La replica
Oda Catania, Landi sulla decisione del giudice sul Durc: «Nessun fallimento, solo diritto»
Il presidente del Cda della Fondazione Opera diocesana di assistenza: «Il percorso per sanare l’ente prosegue regolarmente»
«Niente panico». Si potrebbe riassumere così la posizione ufficiale della Fondazione Opera diocesana di assistenza (Oda) su quanto deciso dalla recente ordinanza della Quarta sezione civile - procedure concorsuali del Tribunale di Catania relativamente alla mancata concessione del documento unico di regolarità contributiva (Durc). Ma l’avvocato Adolfo Landi, presidente del Consiglio di amministrazione dell’ente legato all’arcidiocesi guidata da Luigi Renna, invita alla calma: «È solo su punti di diritto, non c’entra nulla un eventuale fallimento», come riferisce a “La Sicilia”. Poi, visto il momento molto delicato, affidata a una lunga nota una risposta più completa.
«Informiamo - si legge nel testo - che in data 12 febbraio il Tribunale di Catania ha rigettato il ricorso cautelare presentato da Oda per ottenere il rilascio del Durc, che sarebbe stato utile al fine di incassare i crediti liquidi ed esigibili maturati dalla Fondazione nei confronti dell’Asp e degli altri Enti pubblici, per le prestazioni fin qui effettuate», è la premessa. Poi la nota entra nel merito: «Purtroppo il Tribunale di Catania ha ritenuto inammissibile il ricorso, unicamente per motivi di diritto, consistenti nell’adesione ad un orientamento giurisprudenziale minoritario, che non ritiene possibile un intervento dell’Autorità giudiziaria in tal senso, quand’anche la misura sia utile per il risanamento dell’ente e nell’interesse dei creditori».

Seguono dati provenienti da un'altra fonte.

(** The ref a branch tracks, as its listing line tells: the field
    [%(upstream)], trimmed, reads [refs/remotes/<ref>] or [<ref>]; an
    empty field, or an empty [<ref>], says that it tracks none. *)
Definition trackedRef (upstreamField : string) : option string :=
  let us := TrimSpace upstreamField in
  let ref := match stripPrefix "refs/remotes/" us with
             | Some short => short
             | None => us
             end in
  if String.eqb ref "" then None else Some ref.

(** The third candidate: the time the remote listing gives the tracked
    ref; none for a branch that tracks no ref, or one that is not
    listed. *)
Definition upstreamTipOf (remoteTimes : gmap string Z) (upstreamField : string)
  : option Z :=
  match trackedRef upstreamField with
  | Some ref => remoteTimes !! ref
  | None => None
  end.

(** The branches of a listing with their candidates, in listing order:
    one entry per line with four fields, the reflog of each branch being
    asked once the reflogs of the branches before it have been; no
    candidates for a tip date that does not parse. *)
Fixpoint candidatesOf (o : Oracle) (remoteTimes : gmap string Z)
    (lines : list string) (w : World) : list (string * option Candidates) :=
  match lines with
  | [] => []
  | line :: rest =>
      match Split line tab with
      | name :: _ :: tipDate :: upstreamField :: _ =>
          (name,
           match parseCommitTime tipDate with
           | Ok tip =>
               Some {| tipTime := tip;
                       localWork := fst (run o (getBranchReflogLatestTime name) w);
                       upstreamTip := upstreamTipOf remoteTimes upstreamField |}
           | Err _ => None
           end)
          :: candidatesOf o remoteTimes rest (ran (reflogLatest name) w)
      | _ => candidatesOf o remoteTimes rest w
      end
  end.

Landi precisa poi nel testo «che l’ordinanza - avverso la quale si sta valutando se presentare reclamo - non contiene alcuna valutazione negativa circa il percorso di risanamento della Fondazione, che sta proseguendo regolarmente. Dal 1 febbraio è divenuto operativo l’affitto del ramo d’azienda sanitario, che ha assicurato la continuità aziendale, la salvaguardia dei posti di lavoro e la correntezza del pagamento delle retribuzioni ai lavoratori». Sulle implicazioni pratiche del diniego al Durc del giudice, che come si legge nella richiesta della stessa Oda al Tribunale impedirebbe l’incasso di circa 3 milioni di euro e quindi possibili pagamenti ai lavoratori da mesi in attesa, chiede infine di attendere ulteriormente: «Nei prossimi giorni Oda darà ulteriore impulso al piano di risanamento, anche al fine di assicurare il pagamento delle retribuzioni pregresse maturate dai lavoratori», conclude Landi.